Ms. Justice O'Regan refused to grant leave to the applicants. The Court held that there was no legal uncertainty in relation to the proposed question. The Court noted that the proposed question had already been answered in Balogun v United Kingdom (2013) 56 EHRR 3 and Balchand v Minister for Justice and Equality [2016] IECA 383. The Court held that the aforesaid decisions clearly laid down that there must be an inquiry to assess whether the proposed decision to deport had consequences of such gravity so as to constitute interference with private and family rights before an assessment under art. 8(2) could be made.

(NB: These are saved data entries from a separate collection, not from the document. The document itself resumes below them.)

Definition parse_url (v : pyval) : exn + parse_result :=
  match v with
  | VStr "http://192.168.1.50" => inr (parsed "http" "192.168.1.50")
  | VStr "https://192.168.1.50" => inr (parsed "https" "192.168.1.50")
  | VStr "http://192.168.1.51" => inr (parsed "http" "192.168.1.51")
  | VStr "ftp://192.168.1.50" => inr (parsed "ftp" "192.168.1.50")
  | VStr s => inr {| scheme := ""; hostname := None; port := inr None; path := s |}
  | _ => inl AttributeError
  end.

Definition connect (a : conn_args) : exn + option string :=
  match password a with
  | VStr "secret" => inr (address a)
  | _ => inl (ValueError [VStr "Invalid credentials"])
  end.

Definition fetch_xml (c : option string) : exn + pyval :=
  match c with
  | Some h => inr (VStr h)
  | None => inr VNone
  end.

Definition parse_xml (xml : pyval) : exn + pydict :=
  match xml with
  | VStr "192.168.1.50" =>
      inr (<[ "uuid" := VStr "ABC123" ]> {[ "name" := VStr "Hub1" ]})
  | _ => inr ∅
  end.

Definition library : Library :=
  {| urlparse := parse_url;
     float_repr := fun _ => "1.1";
     connection := option string;
     Connection := connect;
     get_config := fetch_xml;
     Configuration := parse_xml |}.

(** What a user types into the form for the hub at [host]. *)
Definition submission (host pass : string) : pydict :=
  <[ "host" := VStr host ]>
    (<[ "username" := VStr "admin" ]>
       (<[ "password" := VStr pass ]> {[ "tls" := VFloat float_1_1 ]})).

(** An entry for a hub already configured under the identifier [uid]. *)
Definition configured (uid : string) : config_entry :=
  {| entry_title := "Hub1 (192.168.1.50)";
     entry_data := submission "http://192.168.1.50" "secret";
     entry_options := ∅;
     entry_unique_id := VStr uid |}.

(** The advertisement of the discovery example of the specification. *)
Definition advertisement : pydict :=
  <[ "friendlyName" := VStr "ISY" ]>
    (<[ "ssdp_location" := VStr "http://192.168.1.50:80/desc" ]>
       {[ "UDN" := VStr "uuid:ABC123" ]}).

(** The job a submission for the hub at [host] sends to the executor. *)
Definition job (host pass : string) (https : bool) (p : Z) : conn_args :=
  {| address := Some host; conn_port := p;
     username := VStr "admin"; password := VStr pass;
     use_https := https; tls_ver := VFloat float_1_1; webroot := "" |}.

(** What the first hub reports about itself. *)
Definition hub1 : pydict :=
  <[ "uuid" := VStr "ABC123" ]> {[ "name" := VStr "Hub1" ]}.
(** * mcp-project-context: ranking, extraction, compression and validation

    A shallow embedding of the TypeScript sources
    [src/analyzer.ts], [src/context-builder.ts],
    [src/context-validator.ts], [src/file-watcher.ts] and of the server
    that ties them together, followed by the properties of the
    natural-language specification that were checked against it and by
    further properties of the code.

    Conventions of the embedding.
    - A JavaScript string is a sequence of UTF-16 code units.  The model
      uses [string], i.e. sequences of code units below 256 (the Latin-1
      range); [String.length] is therefore the JavaScript [length].
    - Integer-valued JavaScript numbers (scores, counts, sizes) are [Z];
      array lengths are [nat].  The fractional scores of the validator are
      binary64 numbers, [ContextValidator.binary64].
    - A function that may throw returns a [Result]; code that also mutates
      the analyzer cache lives in the state-and-exception monad [M].
    - Regular expressions, the file system, [path] and the text renderers
      are parameters: records and section variables whose fields are the
      operations the code calls. *)

From Stdlib Require Import String Ascii List ZArith QArith Qround Qpower Bool Sumbool.
From Stdlib Require Import Lia Lqa Arith DecimalString.
From Stdlib Require Import Permutation Sorted.
Import ListNotations.

Set Implicit Arguments.

Local Close Scope Q_scope.
Local Open Scope nat_scope.
Local Open Scope list_scope.
Local Open Scope string_scope.

(* ================================================================== *)
(** * JavaScript primitives used by the sources                        *)
(* ================================================================== *)

Module JS.

(** ** Exceptions *)

Inductive Error : Type :=
| SyntaxError (message : string)
| TypeError (message : string)
| SystemError (message : string).

(** [error instanceof Error ? error.message : String(error)] *)
Definition errorMessage (e : Error) : string :=
  match e with
  | SyntaxError m => m
  | TypeError m => m
  | SystemError m => m
  end.

Inductive Result (A : Type) : Type :=
| Ok (value : A)
| Throw (error : Error).

Arguments Ok {A} value.
Arguments Throw {A} error.

Definition bind {A B : Type} (m : Result A) (k : A -> Result B) : Result B :=
  match m with
  | Ok a => k a
  | Throw e => Throw e
  end.

(** [try { body } catch (error) { handler }] *)
Definition tryCatch {A : Type} (body : Result A) (handler : Error -> A) : A :=
  match body with
  | Ok a => a
  | Throw e => handler e
  end.

(** [xs.forEach(x => { acc = step(acc, x) })] where [step] may throw. *)
Fixpoint forEachM {A S : Type} (step : S -> A -> Result S) (xs : list A) (acc : S)
  : Result S :=
  match xs with
  | [] => Ok acc
  | x :: rest => bind (step acc x) (forEachM step rest)
  end.

(** [xs.map(f)] where [f] may throw; the first throw wins. *)
Fixpoint mapM {A B : Type} (f : A -> Result B) (xs : list A) : Result (list B) :=
  match xs with
  | [] => Ok []
  | x :: rest =>
      bind (f x) (fun y => bind (mapM f rest) (fun ys => Ok (y :: ys)))
  end.

(** ** Characters *)

Definition LF : string := String (ascii_of_nat 10) EmptyString.
Definition dquote : string := String (ascii_of_nat 34) EmptyString.

(** The regular-expression class [\s] and [String.prototype.trim] agree on
    which code units are blank: TAB, LF, VT, FF, CR, SPACE and NBSP are the
    members below 256. *)
Definition isWhiteSpace (c : ascii) : bool :=
  let n := N_of_ascii c in
  (((9 <=? n) && (n <=? 13)) || (n =? 32) || (n =? 160))%N.

(** LineTerminator code units below 256: LF and CR. *)
Definition isLineTerminator (c : ascii) : bool :=
  let n := N_of_ascii c in ((n =? 10) || (n =? 13))%N.

(** Lower-casing of one code unit: [A-Z] and the Latin-1 capitals
    (U+00C0..U+00DE without the multiplication sign U+00D7). *)
Definition toLowerCaseUnit (c : ascii) : ascii :=
  let n := N_of_ascii c in
  if (((65 <=? n) && (n <=? 90))
      || ((192 <=? n) && (n <=? 222) && negb (n =? 215)))%N
  then ascii_of_N (n + 32)
  else c.

(** ** Strings *)

Fixpoint toLowerCase (s : string) : string :=
  match s with
  | EmptyString => EmptyString
  | String c rest => String (toLowerCaseUnit c) (toLowerCase rest)
  end.

(** [s.startsWith(p)] *)
Definition startsWith (s p : string) : bool := String.prefix p s.

(** [s.includes(sub)] *)
Fixpoint includes (s sub : string) : bool :=
  String.prefix sub s
  || match s with
     | EmptyString => false
     | String _ rest => includes rest sub
     end.

Fixpoint trimStart (s : string) : string :=
  match s with
  | EmptyString => EmptyString
  | String c rest => if isWhiteSpace c then trimStart rest else s
  end.

Fixpoint trimEnd (s : string) : string :=
  match s with
  | EmptyString => EmptyString
  | String c rest =>
      match trimEnd rest with
      | EmptyString => if isWhiteSpace c then EmptyString else String c EmptyString
      | t => String c t
      end
  end.

(** [s.trim()] *)
Definition trim (s : string) : string := trimEnd (trimStart s).

(** Prepends a code unit to the field that is currently being read. *)
Definition consField (c : ascii) (fields : list string) : list string :=
  match fields with
  | f :: fs => String c f :: fs
  | [] => [String c EmptyString]
  end.

(** [s.split(sep)] for a non-empty literal separator, and equally
    [s.split(/sep/)] when the pattern has no metacharacter.  [skip] counts the
    code units of a matched separator that are still to be passed over. *)
Fixpoint splitFrom (sep : string) (skip : nat) (s : string) : list string :=
  match s with
  | EmptyString => [EmptyString]
  | String c rest =>
      match skip with
      | S k => splitFrom sep k rest
      | O =>
          if String.prefix sep s
          then EmptyString :: splitFrom sep (String.length sep - 1) rest
          else consField c (splitFrom sep 0 rest)
      end
  end.

Definition split (s sep : string) : list string := splitFrom sep 0 s.

(** [s.split(/\s+/)]: every maximal run of blanks is one separator; a run at
    either end of the string leaves an empty field there. *)
Fixpoint splitWhitespaceFrom (inRun : bool) (s : string) : list string :=
  match s with
  | EmptyString => [EmptyString]
  | String c rest =>
      if isWhiteSpace c
      then if inRun
           then splitWhitespaceFrom true rest
           else EmptyString :: splitWhitespaceFrom true rest
      else consField c (splitWhitespaceFrom false rest)
  end.

Definition splitWhitespace (s : string) : list string :=
  splitWhitespaceFrom false s.

(** [xs.join(sep)] *)
Definition join (xs : list string) (sep : string) : string := String.concat sep xs.

(** [xs.slice(0, n)] and [xs.slice(1)] *)
Definition slice0 {A : Type} (n : nat) (xs : list A) : list A := firstn n xs.
Definition slice1 {A : Type} (xs : list A) : list A := tl xs.

(** [xs.some(p)] *)
Definition some {A : Type} (p : A -> bool) (xs : list A) : bool := existsb p xs.

(** [xs.find(p)] *)
Definition find {A : Type} (p : A -> bool) (xs : list A) : option A := List.find p xs.

(** [xs.map((x, i) => f(i, x))] *)
Fixpoint mapiFrom {A B : Type} (i : nat) (f : nat -> A -> B) (xs : list A) : list B :=
  match xs with
  | [] => []
  | x :: rest => f i x :: mapiFrom (S i) f rest
  end.

Definition mapi {A B : Type} (f : nat -> A -> B) (xs : list A) : list B :=
  mapiFrom 0 f xs.

(** [[...new Set(xs)]]: the first occurrence of every string, in order. *)
Fixpoint uniqueFrom (seen : list string) (xs : list string) : list string :=
  match xs with
  | [] => []
  | x :: rest =>
      if existsb (String.eqb x) seen
      then uniqueFrom seen rest
      else x :: uniqueFrom (x :: seen) rest
  end.

Definition unique (xs : list string) : list string := uniqueFrom [] xs.

(** Template-literal rendering of a non-negative integer. *)
Definition showNat (n : nat) : string :=
  NilEmpty.string_of_uint (Nat.to_uint n).

End JS.

Import JS.

Notation "x <- m ;; k" := (JS.bind m (fun x => k))
  (at level 61, m at next level, right associativity).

JUDGMENT of Ms. Justice O'Regan delivered on the 8th day of May, 2017

This is an application heard by the Court on the 26th April, 2017 following submissions tendered on the part of the applicants bearing the date 22nd March 2017 (no submissions were tendered on behalf of the respondent) wherein the applicants are seeking leave to appeal for the purposes of posing the following question:-

‘When the respondent is considering whether she will deport a settled migrant and will accept the deportation has the potential to interfere with his right to respect the private life within the meaning of Article 8 (1) of the ECHR, is the respondent obliged, in every case, to conduct a proportionality assessment as provided for in Article 8 (2) of the ECHR or may the respondent determine, without engaging in a proportionality assessment, that the private life rights in question were such as would not rise to a level sufficient to engage the operation of Article 8?’


The above query is said to arise from this Court's decision of the 23rd February 2017.

Applicable legislation and jurisprudence

Section 5 (3) (a) of the Illegal Immigrants (Trafficking) Act (2000) provides:-

‘The determination of the High Court of an application for leave to apply for judicial review as aforesaid or of an application for such judicial review shall be final and no appeal shall lie from the decision of the High Court to the Court of Appeal in either case except with the leave of the High Court which leave shall only be granted where the High Court certifies that its decision involves a point of law of exceptional public importance and that it is desirable in the public interest that an appeal should be taken to the Court of Appeal.’


In the matter of Glancré v. An Bord Pleanala [2006] IEHC 250 MacMenamin J. in the High Court identified the following applicable provisions to the question of whether or not certification should be granted. Notwithstanding that the matter before MacMenamin J. was a planning issue nevertheless the principles so identified relate to comparable provisions as that contained in s. 5 (3) (a) of the 2000 Act aforesaid. These identified principles are as follows:-

‘1. The requirement goes substantially further than that a point of law emerges in or from the case. It must be one of exceptional importance being a clear and significant additional requirement.

2. The jurisdiction to certify such a case must be exercised sparingly.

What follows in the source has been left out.